(* ===== verification/StayTables.v ===== *)
(** The tables of the stay mirror (schema [iam_v2] of
    migrations/baseline/0000_production_baseline.sql) with the constraints and
    triggers that guard them, and the statements the stay engine sends.

    A stay is one reservation at one PMS interface; its guests are the occupants
    the PMS named; an event is one durable inbox row.  The posting columns of a
    stay are maintained by a trigger of their own, no statement of the engine
    writes them, and they are left out.  A date is a day number and a time a
    [Time] of the prelude (day 0 and instant 0 are January 1 of year 1). *)
From S2P Require Import Prelude GoStrings Pg.

Abbreviation scope := (string * string * string)%type (only parsing).

Inductive StayStatus :=
| RESERVED | IN_HOUSE | CHECKED_OUT | POST_STAY_ACTIVE | CANCELLED | NO_SHOW.
#[export] Instance StayStatus_eq_dec : EqDecision StayStatus.
Proof. solve_decision. Defined.

Record Occupancy := mkOccupancy {
  occupancy_evidence_at : option Time;
  occupancy_ingested_at : option Time;
  occupancy_revision_id : option string;
  occupancy_normalization_version : option Z;
  occupancy_clock_suspect : option bool;
  occupancy_evidence_version : Z
}.

Record Stay := mkStay {
  stay_scope : scope;
  external_reservation_id : string;
  external_stay_identity : string;
  normalized_room_number : option string;
  status : StayStatus;
  lifecycle_version : Z;
  last_applied_event_version : Z;
  last_applied_event_id : option string;
  vip : option bool;
  travel_agent : option string;
  arrival : option Z;
  departure : option Z;
  effective_checkout_at : option Time;
  occupancy : Occupancy
}.

Record StayGuest := mkStayGuest {
  guest_scope : scope;
  guest_stay : string;
  external_guest_id : option string;
  first_name_norm : option string;
  last_name_norm : option string;
  display_name : option string;
  is_primary : bool
}.

Inductive ProcessingStatus := PENDING | APPLIED | SKIPPED_DUPLICATE | MANUAL_REVIEW | FAILED.
#[export] Instance ProcessingStatus_eq_dec : EqDecision ProcessingStatus.
Proof. solve_decision. Defined.

(** [admission_kind] with the generation the check constraint ties to it. *)
Inductive Admission := LIVE | RESYNC (generation : Z).

(** The payload column: a JSON value as stored (jsonb). *)
Inductive json :=
| JNull | JBool (b : bool) | JNumber (text : string) | JString (s : string)
| JArray (items : list json) | JObject (members : list (string * json)).

Record StayEvent := mkStayEvent {
  event_scope : scope;
  external_event_identity : string;
  event_type : string;
  pms_timestamp_utc : option Time;
  received_at : Time;
  clock_suspect : bool;
  payload_column : json;
  admission : Admission;
  processing_status : ProcessingStatus;
  event_stay_id : option string;
  processed_at : option Time;
  review_code : option string
}.

Record Runtime := mkRuntime {
  pinned_revision_id : option string;
  published_resync_generation : Z
}.

(** [restored] logs the calls of [restore_room_move_access] that took effect:
    what that function writes is outside these tables. *)
Record DB := mkDB {
  stays : gmap string Stay;
  guests : gmap string StayGuest;
  events : gmap string StayEvent;
  runtimes : gmap scope Runtime;
  revisions : gmap string (scope * Z);   (* scope and normalization_version *)
  restored : list (string * Z * string)
}.

Definition set_stays (db : DB) (m : gmap string Stay) : DB :=
  mkDB m (guests db) (events db) (runtimes db) (revisions db) (restored db).
Definition set_guests (db : DB) (m : gmap string StayGuest) : DB :=
  mkDB (stays db) m (events db) (runtimes db) (revisions db) (restored db).
Definition set_events (db : DB) (m : gmap string StayEvent) : DB :=
  mkDB (stays db) (guests db) m (runtimes db) (revisions db) (restored db).

(** NULLIF(x, '') and COALESCE(x, ''). *)
Definition NULLIF (s : string) : option string := if empty s then None else Some s.
Definition COALESCE (o : option string) : string := default "" o.

(** ** Constraints and triggers of [stays] *)

Definition all_or_none (o : Occupancy) : bool :=
  match occupancy_evidence_at o, occupancy_ingested_at o, occupancy_revision_id o,
        occupancy_normalization_version o, occupancy_clock_suspect o with
  | None, None, None, None, None => true
  | Some _, Some _, Some _, Some _, Some _ => true
  | _, _, _, _, _ => false
  end.

Definition version_coherent (o : Occupancy) : bool :=
  match occupancy_evidence_at o with
  | None => (occupancy_evidence_version o =? 0)%Z
  | Some _ => 0 <? occupancy_evidence_version o
  end.

Definition norm_pos (o : Occupancy) : bool :=
  match occupancy_normalization_version o with None => true | Some n => 0 <? n end.

Definition effco_only_after_checkout (s : Stay) : bool :=
  match effective_checkout_at s with
  | None => true
  | Some _ => bool_decide (status s = CHECKED_OUT ∨ status s = POST_STAY_ACTIVE)
  end.

Definition checkedout_needs_boundary (s : Stay) : bool :=
  bool_decide (status s ≠ CHECKED_OUT) || bool_decide (is_Some (effective_checkout_at s)).

Definition stay_checks (s : Stay) : res sql_error () :=
  check (effco_only_after_checkout s) (CheckFailed "stays_effco_only_after_checkout") ≫= λ _,
  check (version_coherent (occupancy s)) (CheckFailed "stays_evidence_version_coherent") ≫= λ _,
  check (all_or_none (occupancy s)) (CheckFailed "stays_occupancy_all_or_none") ≫= λ _,
  check (norm_pos (occupancy s)) (CheckFailed "stays_occupancy_norm_pos") ≫= λ _,
  check (checkedout_needs_boundary s) (CheckFailed "stays_checkedout_needs_boundary").

Definition evidence_changed (old new : Occupancy) : bool :=
  bool_decide (occupancy_evidence_at new ≠ occupancy_evidence_at old)
  || bool_decide (occupancy_revision_id new ≠ occupancy_revision_id old)
  || bool_decide (occupancy_normalization_version new ≠ occupancy_normalization_version old)
  || bool_decide (occupancy_clock_suspect new ≠ occupancy_clock_suspect old).

Definition is_reinstate (old new : Stay) : bool :=
  bool_decide (status old = CHECKED_OUT) && bool_decide (status new = IN_HOUSE).

Definition allowed_transition (old new : StayStatus) : bool :=
  match old, new with
  | RESERVED, (IN_HOUSE | CANCELLED | NO_SHOW) => true
  | IN_HOUSE, CHECKED_OUT => true
  | CHECKED_OUT, (IN_HOUSE | POST_STAY_ACTIVE) => true
  | _, _ => false
  end.

Definition effco_rule (old new : Stay) : bool :=
  bool_decide (effective_checkout_at new = effective_checkout_at old)
  || (if is_reinstate old new then bool_decide (effective_checkout_at new = None)
      else bool_decide (status old = IN_HOUSE) && bool_decide (status new = CHECKED_OUT)
           && bool_decide (is_Some (effective_checkout_at new))).

(** The trigger on UPDATE, outside a retention run. *)
Definition p3_stay_lifecycle_guard (old new : Stay) : res sql_error () :=
  let o := occupancy old in let n := occupancy new in
  check (last_applied_event_version old <=? last_applied_event_version new)
    (Raised "last_applied_event_version cannot decrease") ≫= λ _,
  check (occupancy_evidence_version o <=? occupancy_evidence_version n)
    (Raised "occupancy_evidence_version cannot decrease") ≫= λ _,
  (if evidence_changed o n then
     check (occupancy_evidence_version n =? occupancy_evidence_version o + 1)%Z
       (Raised "a material occupancy-evidence change must increment the version by exactly 1")
   else
     check (occupancy_evidence_version n =? occupancy_evidence_version o)%Z
       (Raised "the version may not change without a material occupancy-evidence change")) ≫= λ _,
  check (effco_rule old new) (Raised "effective_checkout_at") ≫= λ _,
  check ((lifecycle_version new =? lifecycle_version old)%Z
         || ((lifecycle_version new =? lifecycle_version old + 1)%Z && is_reinstate old new))
    (Raised "lifecycle_version may increment by exactly 1 only during a reinstatement") ≫= λ _,
  check (bool_decide (status new = status old) || allowed_transition (status old) (status new))
    (Raised "illegal stays.status transition") ≫= λ _,
  check (negb (is_reinstate old new) || (lifecycle_version new =? lifecycle_version old + 1)%Z)
    (Raised "reinstatement must increment lifecycle_version exactly once").

(** The foreign keys of [stays] that the engine's statements can touch. *)
Definition event_fk (db : DB) (s : Stay) : bool :=
  match last_applied_event_id s with
  | None => true
  | Some e => match events db !! e with
              | Some ev => bool_decide (event_scope ev = stay_scope s)
              | None => false
              end
  end.
Definition revision_fk (db : DB) (s : Stay) : bool :=
  match occupancy_revision_id (occupancy s) with
  | None => true
  | Some r => match revisions db !! r with
              | Some (sc, _) => bool_decide (sc = stay_scope s)
              | None => false
              end
  end.
Definition stay_fks (db : DB) (s : Stay) : res sql_error () :=
  check (event_fk db s) (ForeignKeyFailed "stays_last_applied_event_scoped") ≫= λ _,
  check (revision_fk db s) (ForeignKeyFailed "stays_occupancy_revision_fk").

(** UPDATE iam_v2.stays SET ... WHERE id = $1. *)
Definition update_stay (id : string) (f : Stay → Stay) (db : DB) : res sql_error DB :=
  match stays db !! id with
  | None => Ok db
  | Some old =>
      p3_stay_lifecycle_guard old (f old) ≫= λ _,
      stay_checks (f old) ≫= λ _,
      stay_fks db (f old) ≫= λ _,
      Ok (set_stays db (<[id := f old]> (stays db)))
  end.

Definition same_stay_key (a b : Stay) : bool :=
  bool_decide (stay_scope a = stay_scope b)
  && bool_decide (external_reservation_id a = external_reservation_id b)
  && bool_decide (external_stay_identity a = external_stay_identity b).

(** Does a row of a table satisfy a condition? *)
Definition exists_row {A} (p : string → A → bool) (m : gmap string A) : bool :=
  existsb (λ '(k, a), p k a) (map_to_list m).

(** INSERT INTO iam_v2.stays. *)
Definition insert_stay (id : string) (s : Stay) (db : DB) : res sql_error DB :=
  check (bool_decide (stays db !! id = None)) (DuplicateKey "stays_pkey") ≫= λ _,
  check (negb (exists_row (λ _ s', same_stay_key s s') (stays db)))
    (DuplicateKey "stays_tenant_id_site_id_pms_interface_id_external_reservati_key") ≫= λ _,
  stay_checks s ≫= λ _,
  stay_fks db s ≫= λ _,
  Ok (set_stays db (<[id := s]> (stays db))).

(** ** Constraints of [stay_guests] *)

Definition other_primary (db : DB) (id : string) (g : StayGuest) : bool :=
  exists_row (λ k g', bool_decide (k ≠ id) && bool_decide (guest_stay g' = guest_stay g)
                      && is_primary g') (guests db).

Definition guest_constraints (db : DB) (id : string) (g : StayGuest) : res sql_error () :=
  check (negb (is_primary g && other_primary db id g)) (DuplicateKey "one_primary_guest_per_stay").

Definition guest_fk (db : DB) (g : StayGuest) : bool :=
  match stays db !! guest_stay g with
  | Some s => bool_decide (stay_scope s = guest_scope g)
  | None => false
  end.

Definition insert_guest (id : string) (g : StayGuest) (db : DB) : res sql_error DB :=
  check (bool_decide (guests db !! id = None)) (DuplicateKey "stay_guests_pkey") ≫= λ _,
  guest_constraints db id g ≫= λ _,
  check (guest_fk db g) (ForeignKeyFailed "stay_guests_stay") ≫= λ _,
  Ok (set_guests db (<[id := g]> (guests db))).

(** UPDATE ... WHERE id = $1. *)
Definition update_guest (id : string) (f : StayGuest → StayGuest) (db : DB) : res sql_error DB :=
  match guests db !! id with
  | None => Ok db
  | Some g =>
      guest_constraints db id (f g) ≫= λ _,
      Ok (set_guests db (<[id := f g]> (guests db)))
  end.

(** ** The trigger of [stay_events] *)

Definition upper_letter (b : Z) : bool := in_range 65 90 b.
(** [review_code ~ '^[A-Z][A-Z0-9_]{0,63}$']. *)
Definition bounded_code (s : string) : bool :=
  match s with
  | EmptyString => false
  | String c rest =>
      upper_letter (byte_of c) && (len rest <=? 63)
      && all_bytes (λ b, upper_letter b || in_range 48 57 b || (b =? 95)%Z) rest
  end.

(** UPDATE of the result columns outside a retention run. *)
Definition p3_stay_event_appendonly (db : DB) (old new : StayEvent) : res sql_error () :=
  if decide (processing_status old ≠ PENDING) then
    check (bool_decide (processing_status new = processing_status old)
           && bool_decide (event_stay_id new = event_stay_id old)
           && bool_decide (processed_at new = processed_at old)
           && bool_decide (review_code new = review_code old))
      (Raised "terminal stay_events row is immutable")
  else if decide (processing_status new = PENDING) then
    check (bool_decide (event_stay_id new = None) && bool_decide (processed_at new = None)
           && bool_decide (review_code new = None))
      (Raised "result fields may only be set on PENDING->terminal")
  else
    check (bool_decide (is_Some (processed_at new))) (Raised "processed_at is required") ≫= λ _,
    (match event_stay_id new with
     | None => Ok ()
     | Some sid =>
         check (bool_decide (event_stay_id old = None))
           (Raised "stay_id may only go from NULL to a resolved Stay") ≫= λ _,
         check (match stays db !! sid with
                | Some s => bool_decide (stay_scope s = event_scope new)
                | None => false
                end) (Raised "stay_id must reference a Stay in the same scope")
     end) ≫= λ _,
    (match review_code new with
     | None => Ok ()
     | Some c => check (bounded_code c) (Raised "review_code must be a bounded machine code")
     end) ≫= λ _,
    match processing_status new with
    | APPLIED =>
        check (bool_decide (is_Some (event_stay_id new))) (Raised "APPLIED requires a stay_id") ≫= λ _,
        check (bool_decide (review_code new = None)) (Raised "APPLIED must not carry a review_code")
    | MANUAL_REVIEW | FAILED =>
        check (bool_decide (is_Some (review_code new))) (Raised "a review_code is required")
    | _ => Ok ()
    end.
────────────────────────────────────────
**Your task**
Look over the listing above and copy each line that contains "triggers".

**Answer box**
    triggers that guard them, and the statements the stay engine sends.
(** ** Constraints and triggers of [stays] *)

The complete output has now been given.